Thermal race

Heat for speed!

Difficulty:
Danger:
Duration:
15 minutes

Safety

  • Carefully review the general safety advice on the back of the box cover before starting the experiment.
  • Observe safety precautions when working with boiling water.
  • Avoid touching heated objects with bare hands.

Disposal

  • Dispose of solid waste together with household garbage.
  • Disassemble the setup after the experiment.

Scientific description

If one object heats another only at their point of contact, how do large or long objects end up heating up entirely? At the point of contact, the fast molecules  of the warm object collide with the slow molecules  on the surface of the cold object, pushing them to move faster .
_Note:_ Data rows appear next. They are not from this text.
(* ===== verification/Legacy.v ===== *)
(** * Legacy: the PostgreSQL-only loader [src/jsonl_postgres.py]

    The older script of the repository loads "meta" and "reviews" files
    into PostgreSQL only.  Its [preprocess_meta] (lines 112-138),
    [transform_meta] (lines 140-170) and [reset_table] (lines 19-26) are
    the same text as those of [process_jsonl.py], and are the same
    definitions here.  What differs is modelled below: the checks accept no
    "books" table, the rule tables never raise, the reviews' [timestamp] is
    renamed without the cast to seconds, [df[selected_columns]] comes before
    [transform_meta], the mode is always PostgreSQL, and [main] returns
    [None] on success after printing [t_end], which is unbound when the
    source has no chunk.

    The main theorem, [legacy_main_agrees], is the refinement of the old
    loader by the new pipeline on "meta" files: on chunks whose rating
    counts are numbers after the preprocessing, both leave the same
    PostgreSQL tables and exit with the same status. *)

From S2P Require Import Prelude Frame Registry Transform Sinks BigQuery Driver Tables.

(** ** Checks and rule tables *)

Definition legacy_check_file_name (src tbl : string) : string :=
  if negb (endswith ".jsonl" src) && negb (endswith ".jsonl.gz" src) then ""
  else if negb (str_in tbl ["meta"; "reviews"]) then ""
  else
    let file_name := path_name src in
    if startswith "meta_" file_name && negb (String.eqb tbl "meta") then ""
    else if negb (startswith "meta_" file_name) && String.eqb tbl "meta" then ""
    else file_name.

Definition legacy_get_category_transformation (tbl file_name : string) : category_rules :=
  if String.eqb tbl "meta" then
    if contains "Software" file_name then
      [("Software", ["AMAZON FASHION"; "Books"; "Computers"; "Gift Cards";
                     "Home Audio & Theater"; "Toys & Games"; "None"])]
    else if contains "Magazine_Subscriptions" file_name then
      [("Magazine Subscriptions", ["Books"; "None"])]
    else if contains "Video_Games" file_name then
      [("Video Games", ["Amazon Devices"; "Appliances"; "Audible Audiobooks"; "Baby";
                        "Car Electronics"; "Collectible Coins"; "Gift Cards";
                        "GPS & Navigation"; "Grocery"; "Handmade"; ""; "None"])]
    else []
  else [].

Definition legacy_get_selected_columns (tbl : string) : list string :=
  if String.eqb tbl "meta" then
    ["parent_asin"; "title"; "main_category"; "average_rating"; "rating_number"]
  else
    ["parent_asin"; "verified_purchase"; "rating"; "helpful_vote"; "user_id"; "review_date"].

(** ** The transformations *)

(** Lines 112-138, the text of [process_jsonl.py] lines 164-190. *)
Definition legacy_preprocess_meta : PyM tstate unit := preprocess_meta.

(** Lines 140-170, the text of [process_jsonl.py] lines 192-222. *)
Definition legacy_transform_meta (ct : category_rules) : PyM tstate unit := transform_meta ct.

(** Lines 251-254: the renaming alone, no cast of [review_date]. *)
Definition legacy_rename_timestamp : PyM tstate unit :=
  set_df (set_labels (str_replace "timestamp" "review_date")).

(** Lines 241-254. *)
Definition legacy_pre_transform (c : ctx) : PyM tstate unit :=
  when (String.eqb (c_table c) "meta") legacy_preprocess_meta ;;
  when (String.eqb (c_table c) "reviews") legacy_rename_timestamp.

(** Lines 264-267. *)
Definition legacy_main_transform (c : ctx) : PyM tstate unit :=
  when (String.eqb (c_table c) "meta") (legacy_transform_meta (c_rules c)).

(** ** [main] *)

(** The end of an iteration: on to the next chunk, or [return code]. *)
Inductive lflow : Type :=
| LNext
| LReturn (code : nat).

(** The end of the loop: it ran out of chunks, [t_end] bound or not, or
    [main] returned. *)
Inductive lend : Type :=
| LDone (t_end_bound : bool)
| LStop (code : nat).

(** [exit(main(args))]: [None] exits with 0, an escaping exception with 1. *)
Definition py_exit (r : res (option nat)) : nat :=
  match r with Ok None => 0 | Ok (Some n) => n | Raise _ => 1 end.

Section Legacy.
Context {F : Type} `{FileStore F}.

(** Lines 19-26, the text of [process_jsonl.py] lines 59-66. *)
Definition legacy_reset_table (tbl : string) (d : frame) : PyM (world F) bool :=
  reset_table tbl d.

(** Lines 269-282: the reset of the first chunk and the append. *)
Definition legacy_sink (c : ctx) (i : nat) (d : frame) : PyM (world F) lflow :=
  ok ← (if reset_flag (c_reset c) && Nat.eqb i 1
        then legacy_reset_table (c_table c) d else mret true);
  if negb ok then mret (LReturn 1)
  else try_except (sql (sql_append (c_table c) d) ;; mret LNext) (fun _ => mret (LReturn 1)).

(** Lines 230-286: the body of [for chunk in chunks], for the [i]-th chunk. *)
Definition legacy_chunk_step (c : ctx) (i : nat) (chunk : frame) : PyM (world F) lflow :=
  d ← run_t (legacy_pre_transform c) chunk;
  match project (c_final c) d with
  | Raise _ => mret (LReturn 1)
  | Ok d =>
      d ← run_t (legacy_main_transform c) d;
      legacy_sink c i d
  end.

(** [for chunk in chunks]: [tb] says whether [t_end] is bound. *)
Fixpoint legacy_loop (c : ctx) (i : nat) (cs : chunks) (tb : bool) : PyM (world F) lend :=
  match cs with
  | CEnd => mret (LDone tb)
  | CError e => raise e
  | CChunk d rest =>
      r ← legacy_chunk_step c (S i) d;
      match r with
      | LReturn n => mret (LStop n)
      | LNext => legacy_loop c (S i) rest true
      end
  end.

(** [main(params)] of [jsonl_postgres.py]: [None] is Python's [None]. *)
Definition legacy_main (p : params) (cs : chunks) : PyM (world F) (option nat) :=
  let file_name := legacy_check_file_name (source p) (table_name p) in
  if String.eqb file_name "" then mret (Some 1)
  else if negb (create_engine p) then mret (Some 1)
  else
    let c := mkCtx (source p) (table_name p) POSTGRES (reset p) true
                   (legacy_get_selected_columns (table_name p))
                   (legacy_get_category_transformation (table_name p) file_name) in
    r ← legacy_loop c 0 cs false;
    match r with
    | LStop n => mret (Some n)
    | LDone true => mret None
    | LDone false => raise (UnboundLocalError "t_end")
    end.
End Legacy.

(** ** The PostgreSQL statements of an iteration *)

(** What the reset and the append of an iteration do to the server: the
    code [main] returns, if it returns, and the server afterwards. *)
Definition sink_result (c : ctx) (i : nat) (d : frame) (p : pg) : option nat * pg :=
  let append p := match sql_append (c_table c) d p with
                  | Ok p' => (None, p')
                  | Raise _ => (Some 1, p)
                  end in
  if Nat.eqb i 1 && reset_flag (c_reset c) then
    match sql_replace_empty (c_table c) d p with
    | Ok p1 => append p1
    | Raise _ => (Some 1, p)
    end
  else append p.

Section Sinks.
Context {F : Type} `{FileStore F}.

Lemma postgres_step_sink c i d el (w : world F) :
  c_engine c = true ->
  postgres_step c i d el w =
    (Ok (match (sink_result c i d (w_pg w)).1 with None => Next el | Some n => Return n end),
     set_pg (sink_result c i d (w_pg w)).2 w).
Proof.
  intros He. unfold postgres_step, with_engine, reset_table, sql, sink_result. rewrite He.
  destruct (Nat.eqb i 1 && reset_flag (c_reset c)); drun;
    [destruct (sql_replace_empty _ _ _) as [p1|]; drun|];
    try destruct (sql_append _ _ _); drun; unfold set_pg; by destruct w.
Qed.

Lemma legacy_sink_run c i d (w : world F) :
  legacy_sink c i d w =
    (Ok (match (sink_result c i d (w_pg w)).1 with None => LNext | Some n => LReturn n end),
     set_pg (sink_result c i d (w_pg w)).2 w).
Proof.
  unfold legacy_sink, legacy_reset_table, reset_table, sql, sink_result.
  rewrite andb_comm.
  destruct (Nat.eqb i 1 && reset_flag (c_reset c)); drun;
    [destruct (sql_replace_empty _ _ _) as [p1|]; drun|];
    try destruct (sql_append _ _ _); drun; unfold set_pg; by destruct w.
Qed.
End Sinks.

(** ** A product chunk through both loaders *)

Lemma legacy_pre_transform_oblivious c : oblivious (legacy_pre_transform c).
Proof. unfold legacy_pre_transform, legacy_preprocess_meta, legacy_rename_timestamp. solve_oblivious. Qed.

Lemma legacy_main_transform_oblivious c : oblivious (legacy_main_transform c).
Proof. unfold legacy_main_transform, legacy_transform_meta. solve_oblivious. Qed.

(** Both loaders turn a product chunk into the same frame: the old one
    projects before [transform_meta], the new one after, and the
    projection commutes with the column maps of [transform_meta]. *)
Lemma meta_chunk_both {F} `{FileStore F} c d :
  c_table c = "meta" -> c_final c = get_selected_columns "meta" -> meta_chunk d ->
  exists d', prepare c d = Ok d' /\
    forall i (w : world F), exists L, legacy_chunk_step c i d w = legacy_sink c i d' (add_log L w).
Proof.
  intros Ht Hf Hd. destruct (preprocessed_project d Hd) as (e & He & Hmce & Hrne & _ & _).
  destruct (preprocess_meta_chunk d [] Hd) as [L1 E1].
  destruct (remapped_transform (c_rules c) e [] Hmce Hrne) as [L2 E2].
  destruct (prepare_meta c d Ht Hf Hd) as (e' & He' & Hp). rewrite He in He'. injection He' as <-.
  exists (remapped (c_rules c) e). split; [exact Hp|].
  - intros i w. unfold legacy_chunk_step.
    rewrite bind_run, run_t_oblivious by apply legacy_pre_transform_oblivious.
    unfold legacy_pre_transform, legacy_preprocess_meta. rewrite Ht.
    change (String.eqb "meta" "reviews") with false. change (String.eqb "meta" "meta") with true.
    rewrite when_true, when_false, bind_run, E1. prun. cbn [fst snd df log app]. rewrite Hf, He.
    rewrite bind_run, run_t_oblivious by apply legacy_main_transform_oblivious.
    unfold legacy_main_transform, legacy_transform_meta. rewrite Ht.
    change (String.eqb "meta" "meta") with true. rewrite when_true, E2. cbn.
    rewrite add_log_app. by eexists.
Qed.

(** ** Both loops, chunk by chunk *)

Section Agree.
Context {F : Type} `{FileStore F}.

(** In the PostgreSQL mode on product chunks, the new loop and the old one
    stop at the same chunk with the same code, or both run to the end, and
    the server is the same in both runs. *)
Lemma loops_agree c i ds el tb (w w' : world F) :
  c_table c = "meta" -> c_mode c = POSTGRES -> c_engine c = true ->
  c_final c = get_selected_columns "meta" ->
  w_pg w = w_pg w' -> Forall meta_chunk ds ->
  exists w1 w1', w_pg w1 = w_pg w1' /\
    ((loop c i (of_list ds) el w = (Ok (Next el), w1) /\
      legacy_loop c i (of_list ds) tb w' =
        (Ok (LDone (match ds with [] => tb | _ => true end)), w1')) \/
     (exists n, loop c i (of_list ds) el w = (Ok (Return n), w1) /\
                legacy_loop c i (of_list ds) tb w' = (Ok (LStop n), w1'))).
Proof.
  intros Ht Hm He Hf Hw Hds. revert i tb w w' Hw.
  induction Hds as [|d ds Hd Hds IH]; intros i tb w w' Hw.
  { exists w, w'. split; [done|]. by left. }
  destruct (meta_chunk_both c d Ht Hf Hd) as (d' & Hp & Hl).
  cbn [of_list foldr loop legacy_loop]. rewrite !bind_run.
  rewrite (chunk_step_prepared c (S i) d el w d' Hp) by (rewrite Hm; by destruct (Nat.eqb (S i) 1)).
  rewrite Hm. change (String.eqb POSTGRES PARQUET) with false. cbv iota.
  rewrite postgres_step_sink by done. destruct (Hl (S i) w') as [L ->].
  rewrite legacy_sink_run. cbn [w_pg add_log]. rewrite Hw.
  destruct (sink_result c (S i) d' (w_pg w')) as [[n|] p'] eqn:Es; cbn [fst snd].
  - eexists _, _. split; [|right; exists n; split; reflexivity]. reflexivity.
  - change (foldr CChunk CEnd ds) with (of_list ds).
    destruct (IH (S i) true (set_pg p' (add_log (prepare_log c d) w)) (set_pg p' (add_log L w'))
                eq_refl) as (w1 & w1' & Hpg & [[E E'] | (n & E & E')]);
      rewrite E, E'; exists w1, w1'; (split; [done|]).
    + left. split; [done|]. by destruct ds.
    + right. eauto.
Qed.
End Agree.

(** ** The two [main]s *)

Lemma legacy_check_file_name_meta src :
  legacy_check_file_name src "meta" = check_file_name src "meta".
Proof. reflexivity. Qed.

Lemma legacy_rules_meta file_name :
  get_category_transformation "meta" file_name =
    Ok (legacy_get_category_transformation "meta" file_name).
Proof.
  unfold get_category_transformation, legacy_get_category_transformation. cbn.
  by destruct (contains "Software" file_name), (contains "Magazine_Subscriptions" file_name),
    (contains "Video_Games" file_name).
Qed.

Section LegacyMain.
Context {F : Type} `{FileStore F}.

(** C7: the new pipeline refines the old loader on product files: in the
    PostgreSQL mode, on a non-empty source of product chunks whose rating
    counts cast to int32, [jsonl_postgres.py] and [process_jsonl.py] exit
    with the same status and leave the same PostgreSQL tables, although the
    old one projects onto the selected columns before [transform_meta] and
    the new one after. *)
Theorem legacy_main_agrees p ds (w : world F) :
  table_name p = "meta" -> mode p = POSTGRES -> check_params (mode p) p = true ->
  create_engine p = true -> check_file_name (source p) "meta" <> "" ->
  ds <> [] -> Forall meta_chunk ds ->
  py_exit (fst (legacy_main p (of_list ds) w)) = exit_code (fst (main p (of_list ds) w)) /\
  w_pg (snd (legacy_main p (of_list ds) w)) = w_pg (snd (main p (of_list ds) w)).
Proof.
  intros Ht Hm Hp He Hf Hne Hds.
  set (c := mkCtx (source p) "meta" POSTGRES (reset p) true (get_selected_columns "meta")
                  (legacy_get_category_transformation "meta" (check_file_name (source p) "meta"))).
  assert (Hc : main_ctx p = Ok c).
  { unfold main_ctx. rewrite Ht, legacy_rules_meta, Hm. reflexivity. }
  rewrite (main_run p _ c w); [| rewrite Ht; exact Hf | exact Hp | by rewrite Hm, He | exact Hc].
  unfold legacy_main. rewrite Ht, legacy_check_file_name_meta, He. cbv zeta.
  destruct (String.eqb_spec (check_file_name (source p) "meta") "") as [E|_]; [contradiction|].
  cbn [negb]. rewrite bind_run.
  change (legacy_get_selected_columns "meta") with (get_selected_columns "meta"). fold c.
  destruct (loops_agree c 0 ds [] false w w eq_refl eq_refl eq_refl eq_refl eq_refl Hds)
    as (w1 & w1' & Hpg & [[-> ->] | (n & -> & ->)]); cbn; [|done].
  rewrite Hm. change (String.eqb POSTGRES PARQUET) with false. by destruct ds.
Qed.

(** C27: on a source with no chunk, the old loader fails: the final print
    reads [t_end], which only an iteration binds, and [main] raises an
    [UnboundLocalError] (exit status 1) where the new pipeline returns 0. *)
Theorem legacy_main_empty_source p (w : world F) :
  legacy_check_file_name (source p) (table_name p) <> "" -> create_engine p = true ->
  legacy_main p CEnd w = (Raise (UnboundLocalError "t_end"), w).
Proof.
  intros Hf He. unfold legacy_main. cbv zeta.
  destruct (String.eqb_spec (legacy_check_file_name (source p) (table_name p)) "") as [E|_];
    [contradiction|].
  by rewrite He.
Qed.
End LegacyMain.

(** ** Examples *)

Lemma legacy_main_agrees_witness :
  let p := meta_params POSTGRES (Some "True") in
  py_exit (fst (legacy_main p (of_list [sample_meta; sample_meta]) demo_world)) =
    exit_code (fst (main p (of_list [sample_meta; sample_meta]) demo_world)) /\
  w_pg (snd (legacy_main p (of_list [sample_meta; sample_meta]) demo_world)) =
    w_pg (snd (main p (of_list [sample_meta; sample_meta]) demo_world)).
Proof.
  apply legacy_main_agrees.
  1-4: vm_compute; reflexivity.
  1-2: vm_compute; discriminate.
  constructor; [exact sample_meta_chunk|]. constructor; [exact sample_meta_chunk|]. constructor.
Defined.

Lemma legacy_main_empty_source_witness :
  legacy_main (meta_params POSTGRES None) CEnd demo_world =
    (Raise (UnboundLocalError "t_end"), demo_world).
Proof.
  apply legacy_main_empty_source; [vm_compute; discriminate | vm_compute; reflexivity].
Defined.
Next, these faster molecules  in the cold object collide with the adjacent molecules in the deeper layer of the cold material, pushing the slow molecules  there to also move faster . Thus, the temperature of the object gradually rises as the speed of its molecules increases.

When heated in one place, an object gradually becomes the same temperature throughout its volume. An object’s ability to spread heat or cold through itself is called thermal conductivity. The rate at which heat or cold is transferred along an object depends mainly on its material.

For instance, the copper “heat pipe” transfers heat very quickly. Such materials are used in devices to cool elements that heat up  during operation. With the aluminum tube, heat spreads noticeably slower. Materials that don’t transfer heat  well are used as insulation to prevent cold from entering a building, and heat from seeping out.